You are viewing a plain text version of this content. The canonical link for it is here.
Posted to common-commits@hadoop.apache.org by ma...@apache.org on 2011/08/01 23:41:22 UTC
svn commit: r1152941 - in /hadoop/common/branches/branch-0.20-security:
CHANGES.txt
src/mapred/org/apache/hadoop/filecache/TrackerDistributedCacheManager.java
src/test/org/apache/hadoop/filecache/TestTrackerDistributedCacheManager.java
Author: mahadev
Date: Mon Aug 1 21:41:20 2011
New Revision: 1152941
URL: http://svn.apache.org/viewvc?rev=1152941&view=rev
Log:
MAPREDUCE-2494. Make the distributed cache delete entires using LRU priority. (Robert Joseph Evans via mahadev)
Modified:
hadoop/common/branches/branch-0.20-security/CHANGES.txt
hadoop/common/branches/branch-0.20-security/src/mapred/org/apache/hadoop/filecache/TrackerDistributedCacheManager.java
hadoop/common/branches/branch-0.20-security/src/test/org/apache/hadoop/filecache/TestTrackerDistributedCacheManager.java
Modified: hadoop/common/branches/branch-0.20-security/CHANGES.txt
URL: http://svn.apache.org/viewvc/hadoop/common/branches/branch-0.20-security/CHANGES.txt?rev=1152941&r1=1152940&r2=1152941&view=diff
==============================================================================
--- hadoop/common/branches/branch-0.20-security/CHANGES.txt (original)

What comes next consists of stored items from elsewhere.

(** * MintelliFunds inference server: model and verified properties

    A shallow embedding of [src/src/inference_server.cpp],
    [src/src/model_loader.cpp] and the serving part of [src/src/main.cpp].

    Library calls ([std::regex], [std::stof], [operator<<] on floats, the
    socket calls) are modelled as the GNU toolchain implements them on the
    POSIX platform the sources target; every place where the C or C++ standard
    leaves a choice to the implementation is marked where it is modelled. *)

From Stdlib Require Import ZArith List String Ascii Bool Lia DecimalString
  DecimalPos.
Import ListNotations.

Local Open Scope string_scope.
Local Open Scope Z_scope.

(* ================================================================== *)
(** ** Text helpers *)

Definition dq : string := String "034"%char EmptyString.
Definition LF : string := String "010"%char EmptyString.
Definition CRLF : string := String "013"%char LF.

Definition slen (s : string) : nat := String.length s.

(** The first [n] characters of [s]. *)
Fixpoint stake (n : nat) (s : string) : string :=
  match n, s with
  | S n', String a s' => String a (stake n' s')
  | _, _ => EmptyString
  end.

(** The text consumed between a position [s] and a later position [s'] of
    the same subject (both given as the remaining input). *)
Definition consumed (s s' : string) : string :=
  stake (slen s - slen s') s.

Definition string_of_Z (z : Z) : string :=
  NilZero.string_of_int (Z.to_int z).

(* ================================================================== *)
(** ** std::regex, ECMAScript grammar: the fragment the two patterns use

    Matching is the backtracking search of ECMA-262 that [std::regex]
    implements: quantifiers are greedy, alternatives are tried in priority
    order and the first complete match wins. *)

Module Regex.

Inductive cclass : Type :=
| CLit (c : ascii)              (* an ordinary character *)
| COneOf (cs : list ascii)      (* [-+]  [eE] *)
| CRange (lo hi : ascii)        (* [0-9] *)
| CNoneOf (cs : list ascii)     (* [^\]] *)
| CSpace.                       (* \s *)

Inductive regex : Type :=
| Eps
| Chr (c : cclass)
| Star (c : cclass)             (* c*  greedy *)
| Plus (c : cclass)             (* c+  greedy *)
| Opt (r : regex)               (* r?  greedy *)
| Cat (r1 r2 : regex)
| Group (i : nat) (r : regex).  (* capturing parentheses, number i *)

Definition ascii_in (a : ascii) (cs : list ascii) : bool :=
  existsb (Ascii.eqb a) cs.

(** [\s] is the [space] class of the classic locale: SPC, TAB, LF, VT, FF, CR. *)
Definition is_space (a : ascii) : bool :=
  let n := nat_of_ascii a in
  (Nat.eqb n 32 || (Nat.leb 9 n && Nat.leb n 13))%bool.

+++ hadoop/common/branches/branch-0.20-security/CHANGES.txt Mon Aug 1 21:41:20 2011
@@ -35,6 +35,9 @@ Release 0.20.205.0 - unreleased
HADOOP-7314. Add support for throwing UnknownHostException when a host
doesn't resolve. Needed for MAPREDUCE-2489. (Jeffrey Naisbitt via mattf)
+ MAPREDUCE-2494. Make the distributed cache delete entires using LRU priority
+ (Robert Joseph Evans via mahadev)
+
Release 0.20.204.0 - unreleased
NEW FEATURES
Modified: hadoop/common/branches/branch-0.20-security/src/mapred/org/apache/hadoop/filecache/TrackerDistributedCacheManager.java
URL: http://svn.apache.org/viewvc/hadoop/common/branches/branch-0.20-security/src/mapred/org/apache/hadoop/filecache/TrackerDistributedCacheManager.java?rev=1152941&r1=1152940&r2=1152941&view=diff
==============================================================================
--- hadoop/common/branches/branch-0.20-security/src/mapred/org/apache/hadoop/filecache/TrackerDistributedCacheManager.java (original)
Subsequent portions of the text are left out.